Как зеницу ока берегли мы эти машины. Каждый день, каждый час следили за их «здоровьем», улучшали их. Мы преклонялись перед хлебом-батюшкой, а нам велят предать его огню. Нет, этого делать нельзя! Чувствую, как стучит сердце, и этим стуком оно как бы повелевает мне: «Не уничтожай хлеб, не ломай машины!»

— Так что же передать начальству? — повторил уполномоченный.

— Приказ есть приказ, — ответил я, — и мы должны ему подчиниться.

— Поджигай хлеб при мне, — настаивал гонец. — Я должен увидеть, а потом доложить!

Он уехал от нас только тогда, когда по степи поползли огненные языки и облако дыма заклубилось над пшеницей.

По лицу тех, кто поджигал хлеб, катились слёзы.

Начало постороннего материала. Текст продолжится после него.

(* ===== verification/Dctcp.v ===== *)
(** * DCTCP

    src/src/vma/lwip/dctcp.c: the fraction of acknowledged bytes whose
    acknowledgement carried ECE is averaged into [Alpha] (scaled by
    [DCTCP_SCF]) once per window; a mark halves the congestion window in
    proportion to [Alpha]; the receiver is to echo one ECE per CE-marked packet.
    The debugging switches of dctcp.h are off, as in the source.  Of the
    connection the file reads and writes [lastack], [snd_nxt] and [cwnd]. *)

From S2P Require Import Prelude TcpBase.

Local Open Scope Z_scope.

Module Dctcp.

Definition TOS_ECT_1 : Z := 1.
Definition TOS_ECT_CE : Z := 3.
Definition DCTCP_SCF : Z := 65536.
Definition DCTCP_SHF : Z := 4.

Record dctcp_param := Dctcp {
  enabled : Z;
  ce : Z;            (* int: counter of ECE flags to send *)
  pending_ece : Z;
  pending_cwr : Z;
  next_ece : Z;
  WindowEnd : Z;
  BytesAcked : Z;
  BytesMarked : Z;
  Alpha : Z
}.

Record tcp_pcb := Pcb { dctcp : dctcp_param; lastack : Z; snd_nxt : Z; cwnd : Z }.

(** A segment: its TOS byte, its payload length and its header's flags field. *)
Record tcp_seg := Seg { tos : Z; len : Z; hrf : Z }.

Definition set_dctcp (d : dctcp_param) (p : tcp_pcb) : tcp_pcb :=
  Pcb d (lastack p) (snd_nxt p) (cwnd p).

Definition dctcp_init (p : tcp_pcb) : tcp_pcb :=
  set_dctcp (Dctcp 1 0 0 0 0 (lastack p) 0 0 1) p.

(** The non-SYN half of [dctcp_send_empty]: CWR when one is pending, ECE when
    the counter is not exhausted. *)
Definition mark_hdr (d : dctcp_param) (h : Z) : dctcp_param * Z :=
  let '(cwr, h) :=
    if ctrue (pending_cwr d) then (0, TCPH_SET_FLAG h TCP_CWR) else (pending_cwr d, h) in
  let '(c, h) :=
    if decide (ce d > 0) then (s32 (ce d - 1), TCPH_SET_FLAG h TCP_ECE) else (ce d, h) in
  (Dctcp (enabled d) c (pending_ece d) cwr (next_ece d) (WindowEnd d)
     (BytesAcked d) (BytesMarked d) (Alpha d), h).

Definition dctcp_send_empty (h : Z) (p : tcp_pcb) : Z * tcp_pcb :=
  let h := TCPH_UNSET_FLAG h TCP_ECE in
  let h := TCPH_UNSET_FLAG h TCP_CWR in
  if ctrue (Z.land (TCPH_FLAGS h) TCP_SYN) then
    let d := dctcp p in
    let d := Dctcp 1 (ce d) (pending_ece d) (pending_cwr d) (next_ece d) (WindowEnd d)
               (BytesAcked d) (BytesMarked d) (Alpha d) in
    let h := if ctrue (Z.land (TCPH_FLAGS h) TCP_ACK) then h else TCPH_SET_FLAG h TCP_CWR in
    (TCPH_SET_FLAG h TCP_ECE, set_dctcp d p)
  else
    let '(d, h) := mark_hdr (dctcp p) h in (h, set_dctcp d p).

Definition dctcp_send (seg : tcp_seg) (p : tcp_pcb) : tcp_seg * tcp_pcb :=
  let '(h, p) := dctcp_send_empty (hrf seg) p in
  let t := Z.land (tos seg) (Z.lnot TOS_ECT_CE) in
  if ctrue (Z.land (TCPH_FLAGS h) TCP_SYN) then (Seg t (len seg) h, p)
  else (Seg (if ctrue (len seg) then Z.lor t TOS_ECT_1 else t) (len seg) h, p).

(** The new [Alpha] when the window has been acknowledged: [bm] of [ba] bytes
    were marked. *)
Definition new_alpha (ba bm alpha : Z) : Z :=
  let ScaledM := u32 (DCTCP_SCF * bm) in
  let ScaledM := ScaledM / ba in
  let alpha := if decide (Z.shiftr alpha DCTCP_SHF = 0) then 0 else alpha in
  let alpha := u32 (alpha + u32 (Z.shiftr ScaledM DCTCP_SHF - Z.shiftr alpha DCTCP_SHF)) in
  if decide (alpha > DCTCP_SCF) then DCTCP_SCF else alpha.

(** The acknowledgement half of [dctcp_recv]: count the bytes this
    acknowledgement covers and close the window. *)
Definition recv_ack (flags ackno : Z) (p : tcp_pcb) : dctcp_param :=
  let d := dctcp p in
  if ctrue (Z.land flags TCP_ACK) && negb (ctrue (Z.land flags TCP_SYN)) then
    let acked := u32 (ackno - lastack p) in
    let ba := u32 (BytesAcked d + acked) in
    let bm := if ctrue (Z.land flags TCP_ECE) then u32 (BytesMarked d + acked)
              else BytesMarked d in
    if TCP_SEQ_LEQ ackno (WindowEnd d) then
      Dctcp (enabled d) (ce d) (pending_ece d) (pending_cwr d) (next_ece d) (WindowEnd d) ba bm (Alpha d)
    else if decide (ba > 0) then
      Dctcp (enabled d) (ce d) (pending_ece d) (pending_cwr d) (next_ece d) (snd_nxt p) 0 0
        (new_alpha ba bm (Alpha d))
    else
      Dctcp (enabled d) (ce d) (pending_ece d) (pending_cwr d) (next_ece d) (WindowEnd d) ba bm (Alpha d)
  else d.

Definition dctcp_recv (ecn flags ackno : Z) (p : tcp_pcb) : tcp_pcb :=
  let d := dctcp p in
  let c := if decide (Z.land ecn 3 = TOS_ECT_CE) then s32 (ce d + 1) else ce d in
  let p := set_dctcp (Dctcp (enabled d) c (pending_ece d) (pending_cwr d) (next_ece d)
                        (WindowEnd d) (BytesAcked d) (BytesMarked d) (Alpha d)) p in
  let d := recv_ack flags ackno p in
  if ctrue (Z.land flags TCP_ECE) && negb (ctrue (Z.land flags TCP_SYN)) then
    if decide (snd_nxt p >= next_ece d) then
      set_dctcp (Dctcp (enabled d) (ce d) 1 (pending_cwr d) (u32 (snd_nxt p + cwnd p))
                   (WindowEnd d) (BytesAcked d) (BytesMarked d) (Alpha d)) p
    else set_dctcp d p
  else set_dctcp d p.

Ветер разносил по полю удушливую гарь. Пепел и сажа садились на липа, на одежду. А на комбайны рука так и не поднималась. Сняли с машин наиболее ценные узлы и детали, закопали их поглужбе в землю. От машин остались одни остовы. Уничтожить машину, с мостика которой народ тебя заметил, уничтожить то, что приносило тебе радость, что дало тебе крылья — это было выше мот сил… Каюсь, тут я поступил вопреки приказу: комбайны мы не предали огню.

Из станицы ушли под вечер. Но тягостный запах пережжённого хлеба долго преследовал нас. Хотя я родился далеко от кубанской равнины, но в дни нашего отступления я чувствовал острую боль, какую может испытать только человек, потерявший самое дорогое — кусок бережно вынянченной родной земли…

Мы двигались к Краснодару через хутора и станицы, мимо созревших хлебов, и слышали, как уныло звенят колосья пшеницы, как падают наземь перезревшие зёрна.

В эти тяжкие часы и минуты я с горечью думал о том, что через день-другой вот сюда, в этот благодатный край, придут чужеземцы, захватят народное добро.

Гитлеровские писаки заранее на все лады расписывали богатства Кубани. А фашистская военная газета «Фельдцуг» угодливо спрашивала: «Знаешь ли ты этот край?» — и ретиво разжигала аппетит захватчиков.

«Нет лучшей пшеницы, чем на Кубани!» — вещала газета. — Там лучшие в мире яблоки и душистый виноград, который даёт свежее, приятно веселящее вино. Там много крупного скота, который благодаря высоким кормам даёт нежное, сочное мясо… Там табачные плантации и большие запасы табака, не уступающие македонским… Там есть чай, напоминающий цейлонский;…»

У грабителей текли слюнки от одной мысли о кубанском южном сале, сочных окороках, искрящихся виноградных винах.